Nevertheless, traders with short-term risk appetite decided to ignore Bitcoin’s long-term bullish outlook. They effectively liquidated their bullish positions above $50,000 to secure profits, leading the BTC/USD exchange rate lower by as much as 4.22 percent to $48,510.
The 200-5M simple moving average stopped the correction from extending its bias. Bulls re-entered the market in the $48,500-49,000 area to resend the price upward. The higher low formations on the five-minute chart confirmed a renewing upside retracement move, pointing to the possibility that BTC/USD reclaims $50,000 and breaks out further northward.
“As long as $46,000-46,500 sustains support, I’m assuming the path towards $53,000 and possibly $63,000 is there,” noted Michaël van de Poppe, an independent market analyst. “Losing $46,000-46,500 and I’m targeting the $42,000 zone next.”

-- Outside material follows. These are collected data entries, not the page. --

(* ===== verification/LogExamples.v ===== *)
(** A small chain with one log, over toy bloom filters, and what the node
    answers about it. *)
From S2P Require Import Prelude.
From S2P Require Import Interfaces.
From S2P Require Import GoStrings.
From S2P Require Import Account.
From S2P Require Import StateObject.
From S2P Require Import StateDB.
From S2P Require Import StateDBExamples.
From S2P Require Import EthMsg.
From S2P Require Import ChainID.
From S2P Require Import Ante.
From S2P Require Import EthExamples.
From S2P Require Import Transition.
From S2P Require Import EvmKeeper.
From S2P Require Import TransitionSpec.
From S2P Require Import EvmMain.
From S2P Require Import EvmExamples.
From S2P Require Import EvmLists.
From S2P Require Import EvmGenesis.
From S2P Require Import BloomIndex.
From S2P Require Import LogFilter.
From S2P Require Import LogSearch.
From S2P Require Import EvmChain.
From S2P Require Import EvmQuery.
From S2P Require Import RpcBackend.
From S2P Require Import FilterApi.
From S2P Require Import FilterApiSpec.
From S2P Require Import LogChain.
From Stdlib Require Import DecimalString DecimalN.
Import StateDB StateDBExamples EthExamples Transition EvmKeeper TransitionSpec EvmMain EvmExamples MapInstances.
Import BloomIndex LogFilter LogSearch EvmChain EvmQuery FilterApi EventLoop FilterApiSpec LogChain.
Local Open Scope Z_scope.

Module LogExamples.

(** ** Instances *)

(** Texts that can be read back. *)
Definition decimal (n : N) : string := NilEmpty.string_of_uint (N.to_uint n).
Definition of_decimal (s : string) : N := match NilEmpty.uint_of_string s with Some d => N.of_uint d | None => 0%N end.
Lemma of_decimal_decimal n : of_decimal (decimal n) = n.
Proof. unfold of_decimal, decimal. by rewrite NilEmpty.usu, DecimalN.Unsigned.of_to. Qed.
#[export] Instance decimal_GenesisText : GenesisText := {|
  Address_String := decimal; HexToAddress := of_decimal; FromHex s := Hash_Bytes (of_decimal s);
  ValidEip e := (0 <? e)%Z; MarshalZeroConfig := [Byte.x00];
|}.
#[export] Instance decimal_HexText : HexText := decimal.
#[export] Instance decimal_HexTextLaws : HexTextLaws.
Proof. intros h _. cbn. by rewrite of_decimal_decimal. Qed.
(* ===== verification/Sums.v ===== *)
(** Sums over finite maps: the totals that the modules' registered
    invariants compare. *)
From S2P Require Import Prelude.
Local Open Scope Z_scope.

Section Msum.
Context {K A : Type} `{Countable K}.
Implicit Types (f g : K -> A -> Z) (m : gmap K A).

(** The sum of [f] over the entries of a map. *)
Definition msum f m : Z := map_fold (fun k v acc => f k v + acc) 0 m.

Lemma msum_empty f : msum f ∅ = 0.
Proof. apply map_fold_empty. Qed.

Lemma msum_insert_new f m k v : m !! k = None -> msum f (<[k := v]> m) = f k v + msum f m.
Proof.
  intros Hk. unfold msum. apply (map_fold_insert_L (fun k v acc => f k v + acc)); [intros; lia|done].
Qed.

Lemma msum_delete f m k v : m !! k = Some v -> msum f m = f k v + msum f (delete k m).
Proof.
  intros Hk. rewrite <- (insert_delete_id m k v) at 1 by done.
  by rewrite msum_insert_new by apply lookup_delete_eq.
Qed.

Lemma msum_delete_default f m k :
  msum f (delete k m) = msum f m - from_option (f k) 0 (m !! k).
Proof.
  destruct (m !! k) as [v|] eqn:E; simpl.
  - rewrite (msum_delete f m k v E). lia.
  - rewrite delete_id by done. lia.
Qed.

(** Overwriting moves the sum by the difference of the two entries. *)
Lemma msum_insert f m k v :
  msum f (<[k := v]> m) = msum f m - from_option (f k) 0 (m !! k) + f k v.
Proof.
  rewrite <- insert_delete_eq, msum_insert_new by apply lookup_delete_eq.
  rewrite msum_delete_default. lia.
Qed.

Lemma msum_ext f g m : (forall k v, m !! k = Some v -> f k v = g k v) -> msum f m = msum g m.
Proof.
  induction m as [|k v m Hk IH] using map_ind; intros Hfg; [done|].
  rewrite !msum_insert_new by done. rewrite IH, (Hfg k v); [done|by rewrite lookup_insert_eq|].
  intros k' v' Hk'. apply Hfg. rewrite lookup_insert_ne; [done|]. intros ->. congruence.
Qed.

Lemma msum_zero f m : (forall k v, m !! k = Some v -> f k v = 0) -> msum f m = 0.
Proof.
  intros Hz. rewrite (msum_ext f (fun _ _ => 0) m Hz).
  induction m as [|k v m Hk IH] using map_ind; [done|].
  rewrite msum_insert_new by done. rewrite IH; [done|].
  intros k' v' Hk'. apply (Hz k'). rewrite lookup_insert_ne; [done|]. intros ->. congruence.
Qed.

Lemma msum_nonneg f m : (forall k v, m !! k = Some v -> 0 <= f k v) -> 0 <= msum f m.
Proof.
  induction m as [|k v m Hk IH] using map_ind; intros Hf; [by rewrite msum_empty|].
  rewrite msum_insert_new by done.
  pose proof (Hf k v (lookup_insert_eq _ _ _)).
  assert (0 <= msum f m); [|lia]. apply IH. intros k' v' Hk'. apply Hf.
  rewrite lookup_insert_ne; [done|]. intros ->. congruence.
Qed.

Lemma msum_le_entry f m k v : (forall k v, m !! k = Some v -> 0 <= f k v) -> m !! k = Some v ->
  f k v <= msum f m.
Proof.
  intros Hf Hk. rewrite (msum_delete f m k v Hk).
  assert (0 <= msum f (delete k m)); [|lia]. apply msum_nonneg.
  intros k' v' (_ & Hk')%lookup_delete_Some. by apply Hf.
Qed.

Lemma msum_add f g m : msum (fun k v => f k v + g k v) m = msum f m + msum g m.
Proof.
  induction m as [|k v m Hk IH] using map_ind; [done|].
  rewrite !msum_insert_new by done. lia.
Qed.

Lemma msum_fmap {B} (h : B -> A) f (m : gmap K B) : msum f (h <$> m) = map_fold (fun k v acc => f k (h v) + acc) 0 m.
Proof.
  induction m as [|k v m Hk IH] using map_ind.
  - by rewrite fmap_empty, map_fold_empty.
  - rewrite fmap_insert, msum_insert_new by (by rewrite lookup_fmap, Hk). rewrite IH.
    symmetry. apply (map_fold_insert_L (fun k v acc => f k (h v) + acc)); [intros; lia|done].
Qed.

Lemma msum_fmap_ext (h : A -> A) f m : (forall k v, m !! k = Some v -> f k (h v) = f k v) ->
  msum f (h <$> m) = msum f m.
Proof.
  intros Hh. rewrite msum_fmap. apply (msum_ext (fun k v => f k (h v)) f). exact Hh.
Qed.

(** Replacing, adding or removing one entry. *)
Lemma msum_partial_alter f m k (o : option A) :
  msum f (partial_alter (fun _ => o) k m) = msum f m - from_option (f k) 0 (m !! k) + from_option (f k) 0 o.
Proof.
  destruct o as [v|]; simpl.
  - apply msum_insert.
  - rewrite Z.add_0_r. apply msum_delete_default.
Qed.

End Msum.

“The recent spike in their prices looks less like a trend and more like a speculative mania — an atmosphere in which one high-profile tweet is enough to trigger a sudden jump in price,” said Mr. Lane in a speech last week.
Nonetheless, Bitcoin drew support from the same branch of economists and financial professionals. Duncan MacInnes, a fund manager at Ruffer, a traditional investment firm in the United Kingdom, projected Bitcoin as “a birth of a new asset class.”
“Bitcoin is emerging from the shadows, being co-opted by establishment institutions and becoming a legitimate alternative asset for investment portfolios,” he said.